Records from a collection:
(** [Client.__init__]. Only [8slp] checks its arguments, and it raises
    the builtin [Exception]; [8slp] starts with [None] as access token,
    [eightslp] with the empty string. *)
Definition Client__init__ (v : Copy) (refresh_token user_id : option string)
  : M World Client :=
  match v, refresh_token, user_id with
  | Slp8, Some _, None =>
      raise (PyException "user_id is required with refresh_token")
  | _, _, _ => ret tt
  end ;;;
  now <- datetime_now ;;
  ret {| _refresh_token := refresh_token;
         _access_token := match v with Slp8 => JNull | Eightslp => JStr "" end;
         _expires_at := now - seconds 100;
         _account_user_id := user_id;
         _bed_name := None |}.

(** [res.expires_in - 100] as the seconds of a [timedelta]. *)
Definition lifetime_minus_margin (j : json) : Result Z :=
  match j with
  | JInt n => Ok (n - 100)%Z
  | JBool b => Ok ((if b then 1 else 0) - 100)%Z
  | _ => Raise TypeError
  end.

Definition _token : M Obj json :=
  now <- liftW datetime_now ;;
  c <- get_self ;;
  (if (_expires_at c <? now)%Z
   then
     res <- liftW (refresh (_refresh_token c)) ;;
     set_access_token (access_token res) ;;;
     now' <- liftW datetime_now ;;
     secs <- lift_result (lifetime_minus_margin (expires_in res)) ;;
     set_expires_at (now' + seconds secs)
   else ret tt) ;;;
  c' <- get_self ;;
  ret (_access_token c').

Definition account_user_id : M Obj (option string) :=
  c <- get_self ;; ret (_account_user_id c).

Definition names_getitem (names : gmap string json) (k : string)
  : Result json :=
  match names !! k with
  | Some n => Ok n
  | None => Raise (KeyError k)
  end.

[EXERCISE DESCRIPTION]
Every line above from the line with "the builtin [Exception];" to the line with "match v with", inclusive, must be returned exactly; no other line belongs in the reply.

[SOLUTION TO THIS EXERCISE]
    the builtin [Exception]; [8slp] starts with [None] as access token,
    [eightslp] with the empty string. *)
Definition Client__init__ (v : Copy) (refresh_token user_id : option string)
  : M World Client :=
  match v, refresh_token, user_id with
  | Slp8, Some _, None =>
      raise (PyException "user_id is required with refresh_token")
  | _, _, _ => ret tt
  end ;;;
  now <- datetime_now ;;
  ret {| _refresh_token := refresh_token;
         _access_token := match v with Slp8 => JNull | Eightslp => JStr "" end;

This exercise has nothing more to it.